What is being asked
Somewhere below is a line with "by rewrite app_nil_r in Hd1." and, later, a line with "intros j w1"; repeat those two lines and all the lines between them, exactly as they are.

*** Opening Data ***

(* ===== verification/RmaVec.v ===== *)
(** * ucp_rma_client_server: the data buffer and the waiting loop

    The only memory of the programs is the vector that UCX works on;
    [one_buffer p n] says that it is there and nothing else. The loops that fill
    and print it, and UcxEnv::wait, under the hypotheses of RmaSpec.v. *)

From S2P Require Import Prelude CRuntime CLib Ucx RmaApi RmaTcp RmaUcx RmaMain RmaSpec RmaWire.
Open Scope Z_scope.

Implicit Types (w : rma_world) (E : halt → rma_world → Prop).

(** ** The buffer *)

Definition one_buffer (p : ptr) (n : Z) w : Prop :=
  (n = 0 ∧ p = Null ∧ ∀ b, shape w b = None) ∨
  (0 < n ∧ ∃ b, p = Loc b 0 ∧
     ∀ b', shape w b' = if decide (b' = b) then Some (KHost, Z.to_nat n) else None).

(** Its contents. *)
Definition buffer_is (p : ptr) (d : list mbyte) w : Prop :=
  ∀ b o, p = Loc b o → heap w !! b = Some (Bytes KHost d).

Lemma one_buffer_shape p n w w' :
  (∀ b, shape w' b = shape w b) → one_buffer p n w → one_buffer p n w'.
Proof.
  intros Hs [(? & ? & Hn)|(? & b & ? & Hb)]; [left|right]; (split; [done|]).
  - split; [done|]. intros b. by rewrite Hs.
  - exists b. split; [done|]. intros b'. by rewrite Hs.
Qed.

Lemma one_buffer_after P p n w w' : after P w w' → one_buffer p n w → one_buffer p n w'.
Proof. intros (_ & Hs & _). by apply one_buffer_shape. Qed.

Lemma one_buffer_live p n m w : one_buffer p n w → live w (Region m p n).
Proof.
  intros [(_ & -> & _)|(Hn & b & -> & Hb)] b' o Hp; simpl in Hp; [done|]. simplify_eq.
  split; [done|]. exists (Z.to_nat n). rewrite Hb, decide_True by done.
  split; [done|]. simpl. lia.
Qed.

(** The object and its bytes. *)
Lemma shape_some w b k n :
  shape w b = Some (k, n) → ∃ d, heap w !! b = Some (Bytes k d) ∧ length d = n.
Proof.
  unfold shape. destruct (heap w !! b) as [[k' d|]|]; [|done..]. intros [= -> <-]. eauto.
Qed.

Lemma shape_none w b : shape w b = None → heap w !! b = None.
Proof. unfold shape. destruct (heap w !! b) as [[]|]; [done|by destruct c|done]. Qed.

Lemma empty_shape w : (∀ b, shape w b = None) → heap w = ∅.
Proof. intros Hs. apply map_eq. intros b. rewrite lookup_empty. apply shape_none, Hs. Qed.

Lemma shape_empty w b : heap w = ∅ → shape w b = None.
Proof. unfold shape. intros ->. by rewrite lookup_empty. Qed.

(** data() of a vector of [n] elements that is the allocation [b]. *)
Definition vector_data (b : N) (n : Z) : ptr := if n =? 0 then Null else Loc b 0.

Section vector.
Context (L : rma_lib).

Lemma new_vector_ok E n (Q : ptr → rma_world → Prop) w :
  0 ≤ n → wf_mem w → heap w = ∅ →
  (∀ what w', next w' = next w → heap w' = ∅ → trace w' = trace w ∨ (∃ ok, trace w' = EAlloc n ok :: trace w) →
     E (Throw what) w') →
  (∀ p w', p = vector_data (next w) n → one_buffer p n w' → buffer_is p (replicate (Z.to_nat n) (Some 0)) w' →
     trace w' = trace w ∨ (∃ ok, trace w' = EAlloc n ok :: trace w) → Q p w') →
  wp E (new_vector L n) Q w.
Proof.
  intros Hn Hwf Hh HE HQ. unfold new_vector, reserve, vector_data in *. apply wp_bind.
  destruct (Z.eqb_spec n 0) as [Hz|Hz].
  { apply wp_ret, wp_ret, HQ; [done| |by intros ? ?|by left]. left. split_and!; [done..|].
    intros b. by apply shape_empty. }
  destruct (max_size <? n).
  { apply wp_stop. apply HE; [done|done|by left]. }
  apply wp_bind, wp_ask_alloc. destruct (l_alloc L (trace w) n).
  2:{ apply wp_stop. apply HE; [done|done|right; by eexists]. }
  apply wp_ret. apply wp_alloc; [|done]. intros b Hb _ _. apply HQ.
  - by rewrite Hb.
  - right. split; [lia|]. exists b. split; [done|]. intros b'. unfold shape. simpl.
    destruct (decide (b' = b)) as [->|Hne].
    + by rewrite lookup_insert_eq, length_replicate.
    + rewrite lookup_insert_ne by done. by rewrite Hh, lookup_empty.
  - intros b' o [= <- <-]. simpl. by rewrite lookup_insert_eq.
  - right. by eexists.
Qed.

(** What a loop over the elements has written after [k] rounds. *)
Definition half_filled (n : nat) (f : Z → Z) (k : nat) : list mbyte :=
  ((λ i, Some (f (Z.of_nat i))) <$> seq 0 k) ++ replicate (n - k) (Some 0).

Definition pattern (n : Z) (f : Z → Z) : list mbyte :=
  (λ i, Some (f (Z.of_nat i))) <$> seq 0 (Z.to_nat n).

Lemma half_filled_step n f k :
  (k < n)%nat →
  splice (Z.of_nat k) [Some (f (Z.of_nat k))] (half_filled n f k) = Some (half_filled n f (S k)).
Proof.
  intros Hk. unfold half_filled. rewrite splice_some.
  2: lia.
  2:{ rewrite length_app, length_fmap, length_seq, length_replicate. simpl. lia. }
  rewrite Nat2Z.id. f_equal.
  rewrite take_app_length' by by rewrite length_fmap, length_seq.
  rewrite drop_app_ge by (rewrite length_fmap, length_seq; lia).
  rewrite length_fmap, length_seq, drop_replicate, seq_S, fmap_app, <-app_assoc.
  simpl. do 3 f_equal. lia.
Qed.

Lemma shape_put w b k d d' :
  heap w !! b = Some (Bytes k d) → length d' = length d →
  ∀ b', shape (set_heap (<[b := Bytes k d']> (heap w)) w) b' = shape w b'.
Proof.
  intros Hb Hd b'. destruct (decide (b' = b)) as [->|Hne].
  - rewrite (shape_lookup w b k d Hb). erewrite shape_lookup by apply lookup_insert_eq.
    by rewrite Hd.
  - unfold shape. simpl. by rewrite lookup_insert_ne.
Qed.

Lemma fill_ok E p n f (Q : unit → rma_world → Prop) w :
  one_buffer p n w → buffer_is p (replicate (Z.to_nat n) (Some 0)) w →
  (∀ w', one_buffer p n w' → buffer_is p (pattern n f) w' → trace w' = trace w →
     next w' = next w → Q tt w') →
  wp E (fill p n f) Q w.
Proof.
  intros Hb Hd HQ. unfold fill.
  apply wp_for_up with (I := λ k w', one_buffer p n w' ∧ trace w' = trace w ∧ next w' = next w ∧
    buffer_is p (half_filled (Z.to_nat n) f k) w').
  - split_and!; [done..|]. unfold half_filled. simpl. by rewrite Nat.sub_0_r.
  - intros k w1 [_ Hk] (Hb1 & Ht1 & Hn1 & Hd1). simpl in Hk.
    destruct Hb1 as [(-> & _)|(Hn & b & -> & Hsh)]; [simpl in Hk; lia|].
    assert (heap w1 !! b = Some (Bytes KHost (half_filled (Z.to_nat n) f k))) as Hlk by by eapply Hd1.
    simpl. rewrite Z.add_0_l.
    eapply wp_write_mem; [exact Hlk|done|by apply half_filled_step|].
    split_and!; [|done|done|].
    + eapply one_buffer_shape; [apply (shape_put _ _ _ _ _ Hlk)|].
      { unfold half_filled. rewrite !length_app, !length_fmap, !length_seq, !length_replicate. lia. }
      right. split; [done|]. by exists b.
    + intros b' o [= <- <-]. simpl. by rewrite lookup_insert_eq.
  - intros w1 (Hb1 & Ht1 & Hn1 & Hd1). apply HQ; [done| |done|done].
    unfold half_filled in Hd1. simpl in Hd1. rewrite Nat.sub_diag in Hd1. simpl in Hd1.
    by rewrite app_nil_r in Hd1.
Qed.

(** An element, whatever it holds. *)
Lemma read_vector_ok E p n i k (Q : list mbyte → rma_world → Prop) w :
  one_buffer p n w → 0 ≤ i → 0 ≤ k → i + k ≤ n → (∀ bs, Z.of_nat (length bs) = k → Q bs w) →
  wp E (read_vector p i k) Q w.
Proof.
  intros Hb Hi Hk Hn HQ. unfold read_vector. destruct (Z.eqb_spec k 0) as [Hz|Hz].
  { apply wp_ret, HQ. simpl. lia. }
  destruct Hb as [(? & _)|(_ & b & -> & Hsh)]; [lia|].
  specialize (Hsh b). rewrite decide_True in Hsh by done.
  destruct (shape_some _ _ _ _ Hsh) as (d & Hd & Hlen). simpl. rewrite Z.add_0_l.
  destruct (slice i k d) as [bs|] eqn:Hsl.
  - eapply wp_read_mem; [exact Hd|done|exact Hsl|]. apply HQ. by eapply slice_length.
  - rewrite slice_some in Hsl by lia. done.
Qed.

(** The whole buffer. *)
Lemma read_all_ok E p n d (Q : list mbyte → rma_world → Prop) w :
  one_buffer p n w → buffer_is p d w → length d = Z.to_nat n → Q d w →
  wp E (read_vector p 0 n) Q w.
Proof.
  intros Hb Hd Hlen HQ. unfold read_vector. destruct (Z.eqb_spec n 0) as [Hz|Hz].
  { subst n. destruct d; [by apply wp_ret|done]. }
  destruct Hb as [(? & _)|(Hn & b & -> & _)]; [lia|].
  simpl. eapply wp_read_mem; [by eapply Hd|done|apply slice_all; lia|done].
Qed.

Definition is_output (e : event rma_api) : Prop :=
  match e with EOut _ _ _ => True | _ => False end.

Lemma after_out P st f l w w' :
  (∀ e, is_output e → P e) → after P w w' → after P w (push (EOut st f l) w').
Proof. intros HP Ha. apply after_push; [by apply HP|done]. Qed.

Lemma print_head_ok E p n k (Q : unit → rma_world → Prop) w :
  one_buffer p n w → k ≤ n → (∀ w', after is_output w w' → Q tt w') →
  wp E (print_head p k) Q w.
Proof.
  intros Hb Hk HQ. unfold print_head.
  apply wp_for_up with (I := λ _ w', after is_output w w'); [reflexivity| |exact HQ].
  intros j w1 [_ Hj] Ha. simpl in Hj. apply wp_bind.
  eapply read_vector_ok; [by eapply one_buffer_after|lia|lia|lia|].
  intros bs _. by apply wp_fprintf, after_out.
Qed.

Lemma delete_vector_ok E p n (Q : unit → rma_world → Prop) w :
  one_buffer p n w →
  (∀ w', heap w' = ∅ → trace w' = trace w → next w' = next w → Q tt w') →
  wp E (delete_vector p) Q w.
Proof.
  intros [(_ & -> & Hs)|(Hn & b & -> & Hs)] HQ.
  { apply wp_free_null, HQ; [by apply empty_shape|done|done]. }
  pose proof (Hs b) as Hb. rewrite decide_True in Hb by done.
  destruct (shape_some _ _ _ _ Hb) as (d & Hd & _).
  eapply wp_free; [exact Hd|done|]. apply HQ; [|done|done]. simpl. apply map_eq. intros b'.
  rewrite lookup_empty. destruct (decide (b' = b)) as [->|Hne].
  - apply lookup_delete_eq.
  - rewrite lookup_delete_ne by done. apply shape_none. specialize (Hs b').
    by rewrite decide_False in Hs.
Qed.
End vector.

*** Closing Data ***

Your solution
    by rewrite app_nil_r in Hd1.
Qed.

(** An element, whatever it holds. *)
Lemma read_vector_ok E p n i k (Q : list mbyte → rma_world → Prop) w :
  one_buffer p n w → 0 ≤ i → 0 ≤ k → i + k ≤ n → (∀ bs, Z.of_nat (length bs) = k → Q bs w) →
  wp E (read_vector p i k) Q w.
Proof.
  intros Hb Hi Hk Hn HQ. unfold read_vector. destruct (Z.eqb_spec k 0) as [Hz|Hz].
  { apply wp_ret, HQ. simpl. lia. }
  destruct Hb as [(? & _)|(_ & b & -> & Hsh)]; [lia|].
  specialize (Hsh b). rewrite decide_True in Hsh by done.
  destruct (shape_some _ _ _ _ Hsh) as (d & Hd & Hlen). simpl. rewrite Z.add_0_l.
  destruct (slice i k d) as [bs|] eqn:Hsl.
  - eapply wp_read_mem; [exact Hd|done|exact Hsl|]. apply HQ. by eapply slice_length.
  - rewrite slice_some in Hsl by lia. done.
Qed.

(** The whole buffer. *)
Lemma read_all_ok E p n d (Q : list mbyte → rma_world → Prop) w :
  one_buffer p n w → buffer_is p d w → length d = Z.to_nat n → Q d w →
  wp E (read_vector p 0 n) Q w.
Proof.
  intros Hb Hd Hlen HQ. unfold read_vector. destruct (Z.eqb_spec n 0) as [Hz|Hz].
  { subst n. destruct d; [by apply wp_ret|done]. }
  destruct Hb as [(? & _)|(Hn & b & -> & _)]; [lia|].
  simpl. eapply wp_read_mem; [by eapply Hd|done|apply slice_all; lia|done].
Qed.

Definition is_output (e : event rma_api) : Prop :=
  match e with EOut _ _ _ => True | _ => False end.

Lemma after_out P st f l w w' :
  (∀ e, is_output e → P e) → after P w w' → after P w (push (EOut st f l) w').
Proof. intros HP Ha. apply after_push; [by apply HP|done]. Qed.

Lemma print_head_ok E p n k (Q : unit → rma_world → Prop) w :
  one_buffer p n w → k ≤ n → (∀ w', after is_output w w' → Q tt w') →
  wp E (print_head p k) Q w.
Proof.
  intros Hb Hk HQ. unfold print_head.
  apply wp_for_up with (I := λ _ w', after is_output w w'); [reflexivity| |exact HQ].
  intros j w1 [_ Hj] Ha. simpl in Hj. apply wp_bind.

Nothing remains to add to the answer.